Recently I’ve been puzzled with the performance difference observed between 11GR1 and 11GR2. As part of the investigation I’ve decided to compare session stats from both 11GR1 and 11GR2 and found that there is a big difference for session cursor cache hits
. But the number of session cursor cache hits
I’ve been observing in 11GR2 just didn’t made any sense while being absolutely fine in 11GR1. I’ve been running through a relatively low number of iterations and every time it kept coming back with some nonsensical number.

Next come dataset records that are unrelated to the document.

(* ===== verification/ConsoleSpec.v ===== *)
(** The console as a line editor: consoleintr edits the line that is being typed and hands
    finished lines on, and consoleread takes them from there. *)

From S2P Require Import Prelude Outcome Mem State Spinlock KString Kalloc Vm VmSpec UserMem VmCopy Proc ProcSpec Uart Printf PrintfSpec Console.

(** ** The ring buffer *)

(** [D] has been handed on and not yet been read, [E] is being edited. *)
Record cons_rep (c : console) (D E : list Z) : Prop := {
  cr_len : length (cons_buf c) = 128%nat;
  cr_r : 0 <= cons_r c < 2 ^ 32;
  cr_w : cons_w c = u32 (cons_r c + Z.of_nat (length D));
  cr_e : cons_e c = u32 (cons_r c + Z.of_nat (length (D ++ E)));
  cr_fit : (length (D ++ E) <= 128)%nat;
  cr_byte : forall i x, (D ++ E) !! i = Some x -> cons_at c (cons_r c + Z.of_nat i) = x
}.

Lemma cons_index x : u32 x mod INPUT_BUF_SIZE = x mod INPUT_BUF_SIZE.
Proof.
  unfold u32, INPUT_BUF_SIZE. rewrite (Z.mod_eq x (2 ^ 32)) by lia. replace (x - 2 ^ 32 * (x / 2 ^ 32)) with (x + (- 2 ^ 25 * (x / 2 ^ 32)) * 128) by lia. apply Z_mod_plus_full.
Qed.

Lemma cons_at_u32 c i : cons_at c (u32 i) = cons_at c i.
Proof. unfold cons_at. by rewrite cons_index. Qed.

Lemma ring_inj r i j : 0 <= i < 128 -> 0 <= j < 128 -> (r + i) mod INPUT_BUF_SIZE = (r + j) mod INPUT_BUF_SIZE -> i = j.
Proof.
  unfold INPUT_BUF_SIZE. intros Hi Hj E. pose proof (Z.div_mod (r + i) 128 ltac:(lia)). pose proof (Z.div_mod (r + j) 128 ltac:(lia)). lia.
Qed.

Lemma u32_diff r n m : 0 <= n < 2 ^ 32 -> u32 (u32 (r + (m + n)) - u32 (r + m)) = n.
Proof. intros Hn. unfold u32. rewrite <- Zminus_mod. replace (r + (m + n) - (r + m)) with n by lia. apply Z.mod_small. lia. Qed.

Section rep.
Context (c : console) (D E : list Z) (Hc : cons_rep c D E).

Lemma rep_used : u32 (cons_e c - cons_r c) = Z.of_nat (length (D ++ E)).
Proof.
  pose proof (cr_fit _ _ _ Hc). rewrite (cr_e _ _ _ Hc). unfold u32. rewrite Zminus_mod_idemp_l, Z.add_simpl_l. apply Z.mod_small. lia.
Qed.
(* ===== verification/Fs.v ===== *)
(** kernel/fs.c: the block allocator, inodes, file contents, directories and
    path names. *)

From S2P Require Import Prelude Outcome Mem State Spinlock KString Kalloc Vm Proc Sleeplock Bytes Disk Bio Log Uart Printf.

(** ** Layout (kernel/fs.h) *)

Definition IBLOCK (i : Z) (sp : superblock) : Z := u32 (i / IPB + sb_inodestart sp).
Definition BBLOCK (b : Z) (sp : superblock) : Z := u32 (b / BPB + sb_bmapstart sp).

(** Offset of inode [inum] in its block, and of the fields of struct dinode. *)
Definition dinode_off (inum : Z) : Z := (inum mod IPB) * DINODE_SIZE.
Definition di_type : Z := 0.
Definition di_major : Z := 2.
Definition di_minor : Z := 4.
Definition di_nlink : Z := 6.
Definition di_size : Z := 8.
Definition di_addrs : Z := 12.

Definition decode_superblock (d : list Z) : superblock :=
  mkSuperblock (get32 d 0) (get32 d 4) (get32 d 8) (get32 d 12)
    (get32 d 16) (get32 d 20) (get32 d 24) (get32 d 28).

(** The fields of an in-memory inode that live on disk, to and from a dinode
    at offset [o] of a block. *)
Definition read_dinode (d : list Z) (o : Z) (ip : inode) : inode :=
  set_i_addrs ((fun k => get32 d (o + di_addrs + 4 * k)) <$> seqZ 0 (NDIRECT + 1))
    (set_i_size (get32 d (o + di_size))
      (set_i_nlink (i16 (get16 d (o + di_nlink)))
        (set_i_minor (i16 (get16 d (o + di_minor)))
          (set_i_major (i16 (get16 d (o + di_major)))
            (set_i_type (i16 (get16 d (o + di_type))) ip))))).

Definition write_dinode (d : list Z) (o : Z) (ip : inode) : list Z :=
  let d := put16 d (o + di_type) (i_type ip) in
  let d := put16 d (o + di_major) (i_major ip) in
  let d := put16 d (o + di_minor) (i_minor ip) in
  let d := put16 d (o + di_nlink) (i_nlink ip) in
  let d := put32 d (o + di_size) (i_size ip) in
  upd d (Z.to_nat (o + di_addrs)) (concat (le_enc 4 <$> i_addrs ip)).

(** Bit [bi] of a free-map block. *)
Definition bit_mask (bi : Z) : Z := Z.shiftl 1 (bi mod 8).
Definition bit_test (d : list Z) (bi : Z) : bool :=
  negb (Z.land (d !!! Z.to_nat (bi / 8)) (bit_mask bi) =? 0).
Definition bit_set (d : list Z) (bi : Z) : list Z :=
  alter (fun x => u8 (Z.lor x (bit_mask bi))) (Z.to_nat (bi / 8)) d.
Definition bit_clear (d : list Z) (bi : Z) : list Z :=
  alter (fun x => u8 (Z.land x (Z.lnot (bit_mask bi)))) (Z.to_nat (bi / 8)) d.

(** The inner loop of balloc: the first clear bit from [bi] on. *)
Fixpoint balloc_scan (n : nat) (d : list Z) (b bi size : Z) : option Z :=
  match n with
  | O => None
  | S n' =>
      if negb (b + bi <? size) then None
      else if negb (bit_test d bi) then Some bi
      else balloc_scan n' d b (bi + 1) size
  end.

Section with_disk.
Context `{Fuel} `{Disk}.

Definition readsb (dev : Z) : K unit :=
  bp <- bread dev 1;;
  bf <- getb bp;;
  modify (set_sb (decode_superblock (b_data bf)));;
  brelse bp.

Definition fsinit (dev : Z) : K unit :=
  readsb dev;;
  sp <- gets sb;;
  if negb (sb_magic sp =? FSMAGIC) then panic "invalid file system" else
  initlog dev sp.

(** ** Blocks *)

Definition bzero (dev bno : Z) : K unit :=
  bp <- bread dev (u32 bno);;
  modbd bp (fun _ => zero_block);;
  log_write bp;;
  brelse bp.

(** One free-map block of balloc's outer loop. *)
Definition balloc_one (dev b : Z) : K (option Z) :=
  sp <- gets sb;;
  bp <- bread dev (BBLOCK b sp);;
  bf <- getb bp;;
  match balloc_scan (Z.to_nat BPB) (b_data bf) b 0 (sb_size sp) with
  | Some bi =>
      modbd bp (fun d => bit_set d bi);;
      log_write bp;;
      brelse bp;;
      bzero dev (b + bi);;
      ret (Some (b + bi))
  | None => brelse bp;; ret None
  end.

Definition balloc (dev : Z) : K Z :=
  sp <- gets sb;;
  r <- scan ((fun k => k * BPB) <$> seqZ 0 ((sb_size sp + BPB - 1) / BPB)) (balloc_one dev);;
  match r with
  | Some b => ret b
  | None => printf (cstr_nl "balloc: out of blocks") [];; ret 0
  end.

Definition bfree (dev b : Z) : K unit :=
  sp <- gets sb;;
  bp <- bread dev (BBLOCK b sp);;
  let bi := b mod BPB in
  bf <- getb bp;;
  if negb (bit_test (b_data bf) bi) then panic "freeing free block" else
  modbd bp (fun d => bit_clear d bi);;
  log_write bp;;
  brelse bp.

(** ** Inodes *)

Definition iinit : K unit :=
  initlock LItable;;
  for_each (seq 0 NINODE) (fun i => initsleeplock (SLinode i)).

(** The scan of iget: an entry for the inode, or the first empty slot. *)
Fixpoint iget_scan (slots : list nat) (dev inum : Z) (empty : option nat) :
    K (option nat * option nat) :=
  match slots with
  | [] => ret (None, empty)
  | i :: slots' =>
      ip <- geti i;;
      if (0 <? i_ref ip) && (i_dev ip =? dev) && (i_inum ip =? inum) then
        modi i (fun ip => set_i_ref (i_ref ip + 1) ip);;
        ret (Some i, empty)
      else
        iget_scan slots' dev inum
          (match empty with None => if i_ref ip =? 0 then Some i else None | Some _ => empty end)
  end.

Definition iget (dev inum : Z) : K nat :=
  acquire LItable;;
  '(found, empty) <- iget_scan (seq 0 NINODE) dev inum None;;
  match found with
  | Some i => release LItable;; ret i
  | None =>
      match empty with
      | None => panic "iget: no inodes"
      | Some i =>
          modi i (set_i_dev dev);;
          modi i (set_i_inum inum);;
          modi i (set_i_ref 1);;
          modi i (set_i_valid false);;
          release LItable;;
          ret i
      end
  end.

Definition ialloc_one (dev type inum : Z) : K (option nat) :=
  sp <- gets sb;;
  bp <- bread dev (IBLOCK inum sp);;
  bf <- getb bp;;
  let o := dinode_off inum in
  if get16 (b_data bf) (o + di_type) =? 0 then
    modbd bp (fun d => upd d (Z.to_nat o) (replicate (Z.to_nat DINODE_SIZE) 0));;
    modbd bp (fun d => put16 d (o + di_type) type);;
    log_write bp;;
    brelse bp;;
    i <- iget dev inum;;
    ret (Some i)
  else
    brelse bp;;
    ret None.

Definition ialloc (dev type : Z) : K (option nat) :=
  sp <- gets sb;;
  r <- scan (seqZ 1 (sb_ninodes sp - 1)) (ialloc_one dev type);;
  match r with
  | Some i => ret (Some i)
  | None => printf (cstr_nl "ialloc: no inodes") [];; ret None
  end.

Definition iupdate (i : nat) : K unit :=
  ip <- geti i;;
  sp <- gets sb;;
  bp <- bread (i_dev ip) (IBLOCK (i_inum ip) sp);;
  ip <- geti i;;
  modbd bp (fun d => write_dinode d (dinode_off (i_inum ip)) ip);;
  log_write bp;;
  brelse bp.

Definition idup (i : nat) : K nat :=
  acquire LItable;;
  modi i (fun ip => set_i_ref (i_ref ip + 1) ip);;
  release LItable;;
  ret i.

Definition ilock (i : nat) : K unit :=
  ip <- geti i;;
  if i_ref ip <? 1 then panic "ilock" else
  acquiresleep (SLinode i);;
  ip <- geti i;;
  if i_valid ip then ret tt else
  sp <- gets sb;;
  bp <- bread (i_dev ip) (IBLOCK (i_inum ip) sp);;
  bf <- getb bp;;
  modi i (read_dinode (b_data bf) (dinode_off (i_inum ip)));;
  brelse bp;;
  modi i (set_i_valid true);;
  ip <- geti i;;
  if i_type ip =? 0 then panic "ilock: no type" else ret tt.

Definition iunlock (i : nat) : K unit :=
  h <- holdingsleep (SLinode i);;
  ip <- geti i;;
  if negb h || (i_ref ip <? 1) then panic "iunlock" else
  releasesleep (SLinode i).

(** Free the blocks listed in addrs[0..NDIRECT). *)
Definition itrunc_direct (i : nat) (k : nat) : K unit :=
  ip <- geti i;;
  let a := i_addrs ip !!! k in
  when (truthy a)
    (bfree (i_dev ip) a;;
     modi i (fun ip => set_i_addrs (<[k := 0]> (i_addrs ip)) ip)).

Definition itrunc_indirect (i : nat) (bp : nat) (j : Z) : K unit :=
  bf <- getb bp;;
  ip <- geti i;;
  let a := get32 (b_data bf) (4 * j) in
  when (truthy a) (bfree (i_dev ip) a).

Definition itrunc (i : nat) : K unit :=
  for_each (seq 0 (Z.to_nat NDIRECT)) (itrunc_direct i);;
  ip <- geti i;;
  let ind := i_addrs ip !!! Z.to_nat NDIRECT in
  when (truthy ind)
    (bp <- bread (i_dev ip) ind;;
     for_each (seqZ 0 NINDIRECT) (itrunc_indirect i bp);;
     brelse bp;;
     bfree (i_dev ip) ind;;
     modi i (fun ip => set_i_addrs (<[Z.to_nat NDIRECT := 0]> (i_addrs ip)) ip));;
  modi i (set_i_size 0);;
  iupdate i.

Definition iput (i : nat) : K unit :=
  acquire LItable;;
  ip <- geti i;;
  when ((i_ref ip =? 1) && i_valid ip && (i_nlink ip =? 0))
    (acquiresleep (SLinode i);;
     release LItable;;
     itrunc i;;
     modi i (set_i_type 0);;
     iupdate i;;
     modi i (set_i_valid false);;
     releasesleep (SLinode i);;
     acquire LItable);;
  modi i (fun ip => set_i_ref (i_ref ip - 1) ip);;
  release LItable.

Definition iunlockput (i : nat) : K unit :=
  iunlock i;;
  iput i.
End with_disk.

An overflow was certainly a possibility, though in 2010, it’s not like someone should be counting every bit especially if they didn’t in 11GR1! Anyway it was worth a shot so I’ve decided to check it out…
SQL> select statistic# from v$statname where name = 'session cursor cache hits'; STATISTIC# ---------- 498 SQL> create table z_t as select 1 n from dual; Table created SQL> set serveroutput on SQL> declare 2 l_n1 number:=0; 3 l_n2 number:=0; 4 begin 5 loop 6 for cur in (select n from z_t) 7 loop 8 null; 9 end loop; 10 11 select value into l_n2 from v$mystat where statistic#=498; 12 13 exit when l_n2 < l_n1; 14 15 l_n1 := l_n2; 16 end loop; 17 18 dbms_output.put_line(l_n1); 19 dbms_output.put_line(l_n2); 20 end; 21 / 65535 1 PL/SQL procedure successfully completed
Oh well… apparently session cursor cache hits
is now backed up by 16-bit unsigned integer… uncool.
I don’t know whether any other stat experienced such a “downgrade” but for my particular case having it as 16-bit unsigned integer produced quite a bizarre results on the newest version of Oracle database where the previous one was behaving just fine.
Tests were done on Oracle 11.2.0.1 under Linux x64.